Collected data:
(* ===== verification/Scenario.v ===== *)
(** * Concrete runs

    A scripted outside world, an engine over an in-memory state file, and for each
    property with hypotheses a run in which they hold. *)

From S2P Require Import Prelude Prog Safe Script TxBuilder Backoff Float Metrics Store Heap Queue.
From S2P Require Import Engine Control Wake Lane Chain Liveness Bootstrap Recovery Growth.
Open Scope Z_scope.

Import ToySdk MemStore MemMetrics.

(** ** Transaction ids of the toy SDK *)

Lemma toy_txid (t : Transaction) o : spends t = [o] -> TxIDString t = utxoKey o.1 o.2.
Proof.
  destruct t as [ins outs]. unfold spends. simpl. destruct ins as [|i [|]]; [done| |done].
  by intros [= <-].
Qed.

Lemma string_length_app s s' : String.length (s +:+ s') = (String.length s + String.length s')%nat.
Proof. induction s as [|a s IH]; simpl; [done|]. by rewrite IH. Qed.

Lemma utxoKey_length h (n : N) : (String.length h < String.length (utxoKey h n))%nat.
Proof. unfold utxoKey. rewrite !string_length_app. simpl. lia. Qed.

Lemma toy_txid_nonempty (t : Transaction) : TxIDString t <> ""%string.
Proof.
  destruct t as [[|i [|j ins]] outs]; [done| |done]. simpl. unfold txid, spell. simpl.
  intros Heq. apply (f_equal String.length) in Heq. rewrite !string_length_app in Heq. simpl in Heq. lia.
Qed.

Lemma toy_decode s h : NewHashFromHex s = Ok h -> h = s /\ s <> ""%string.
Proof. simpl. destruct s; simpl; [done|]. by intros [= <-]. Qed.

#[export] Instance toy_txid_laws : TxidLaws.
Proof.
  split.
  - apply toy_txid_nonempty.
  - intros t t' o o' Ho Ho' Heq. rewrite (toy_txid t o Ho), (toy_txid t' o' Ho') in Heq.
    apply utxoKey_inj_pair in Heq as [? ?]. destruct o, o'; simpl in *; congruence.
  - intros t. exists (TxIDString t). pose proof (toy_txid_nonempty t) as Hne. simpl in *.
    by destruct (txid t).
  - intros t t' h [-> _]%toy_decode [? _]%toy_decode. done.
Qed.

(** An id is longer than the hash its transaction spends. *)
Lemma toy_links_length (u : UTXO) (tx : Tx) outs : links u tx outs ->
  (String.length (TxHash u) < String.length (TxID tx))%nat /\ TxHash u <> ""%string.
Proof.
  intros (t & h & <- & [-> Hne]%toy_decode & Hs & _). split; [|done].
  rewrite (toy_txid t _ Hs). apply utxoKey_length.
Qed.

Lemma toy_tip_length m s n u : tipAt m s n = Some u -> (String.length (TxHash s) + n <= String.length (TxHash u))%nat.
Proof.
  revert u. induction n as [|n IH]; intros u Hu; [injection Hu as <-; lia|].
  apply tipAt_S in Hu as (w & tx & Hw & [Hl _]%BuildSustain_links). specialize (IH w Hw).
  destruct (toy_links_length _ _ _ Hl) as [Hlen _]. destruct Hl as (t & h & _ & _ & _ & Hall).
  rewrite Forall_singleton in Hall. rewrite Hall. lia.
Qed.

Lemma toy_same_hash u u' : TxHash u <> ""%string -> spentOutpoint u = spentOutpoint u' -> TxHash u = TxHash u' /\ TxPos u = TxPos u'.
Proof.
  unfold spentOutpoint. simpl. intros Hne [= Hh Hp].
  destruct (TxHash u), (TxHash u'); simpl in *; try done. by injection Hh as -> ->.
Qed.

(** Ids grow along the tree of transactions, so no output is among its descendants. *)
Lemma toy_descendant_length m s u : rtc (child m) s u -> (String.length (TxHash s) <= String.length (TxHash u))%nat.
Proof.
  induction 1 as [|s u w (tx & outs & _ & [Hlt _]%toy_links_length & Hh)%child_links _ IH]; [done|]. rewrite Hh in IH. lia.
Qed.

Lemma toy_rooted m s : rooted m s.
Proof.
  intros u tx Hu%toy_descendant_length [outs [Hlt _]%toy_links_length]%spender_links Heq.
  assert (TxID tx = TxHash s) as Hs; [|rewrite Hs in Hlt; lia].
  simpl in Heq. destruct (TxID tx), (TxHash s); simpl in *; try lia; congruence.
Qed.

(** ** A scripted world *)

Record toyWorld := mkWorld {
  tw_answers : list bool;      (* of Broadcast; then it accepts *)
  tw_select : list nat;        (* of select; then the second case *)
  tw_funding : list (list UTXO);
  tw_schedule : list nat;
  tw_panics : list (option (nat * string));
}.

#[export] Instance toy_world : World toyWorld := {|
  Broadcast _ _ w :=
    match tw_answers w with
    | [] => (None, w)
    | b :: rest => ((if b then None else Some (External "rejected")), mkWorld rest (tw_select w) (tw_funding w) (tw_schedule w) (tw_panics w))
    end;
  FetchUTXOs _ w :=
    match tw_funding w with
    | [] => (Ok [], w)
    | us :: rest => (Ok us, mkWorld (tw_answers w) (tw_select w) rest (tw_schedule w) (tw_panics w))
    end;
  Now w := (1, w);
  CtxErr w := (None, w);
  Select _ _ w :=
    match tw_select w with
    | [] => (1%nat, w)
    | c :: rest => (c, mkWorld (tw_answers w) rest (tw_funding w) (tw_schedule w) (tw_panics w))
    end;
  Rand w := (fun _ => 0, w);
  Schedule w := (tw_schedule w, w);
  Panics w :=
    match tw_panics w with
    | [] => (None, w)
    | x :: rest => (x, mkWorld (tw_answers w) (tw_select w) (tw_funding w) (tw_schedule w) rest)
    end;
|}.

Definition calm_world : toyWorld := mkWorld [] [] [] [] [].

(** ** Engines *)

Abbreviation E := (Engine (D := @DB mem_bolt) (W := toyWorld)).

Definition toy_opts (d : @DB mem_bolt) (numChains : Z) : Options :=
  mkOptions (Some drop_mode) true true (Some d) [] numChains 2 0 Metrics.New.

(** A state file after some operations, with the failures to come. *)
Definition file_after (ops : list store_op) (faults : list bool) : @DB mem_bolt :=
  let d := (run_ops ops (fresh [])).2 in mkMem (mem d) faults.

(** One that holds the given tips. *)
Definition toy_file (us : list UTXO) (faults : list bool) : @DB mem_bolt := file_after (OpSaveUTXO <$> us) faults.

(** An engine over a file, with the tips queued and a rate. *)
Definition engine_over (d : @DB mem_bolt) (us : list UTXO) (numChains : Z) (w : toyWorld) : E :=
  set_tps 5 (set_queue (foldl (fun q u => Queue.push u q) (Queue.newQueue (Some d)) us)
    (newEngine (toy_opts d numChains) drop_mode w [])).

Definition toy_engine (us : list UTXO) (numChains : Z) (faults : list bool) (w : toyWorld) : E :=
  engine_over (toy_file us faults) us numChains w.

**Exercise brief**
Show every line from the entries above in which "unfold" appears.

**Solution to the problem**
  destruct t as [ins outs]. unfold spends. simpl. destruct ins as [|i [|]]; [done| |done].
Proof. unfold utxoKey. rewrite !string_length_app. simpl. lia. Qed.
  destruct t as [[|i [|j ins]] outs]; [done| |done]. simpl. unfold txid, spell. simpl.
  unfold spentOutpoint. simpl. intros Hne [= Hh Hp].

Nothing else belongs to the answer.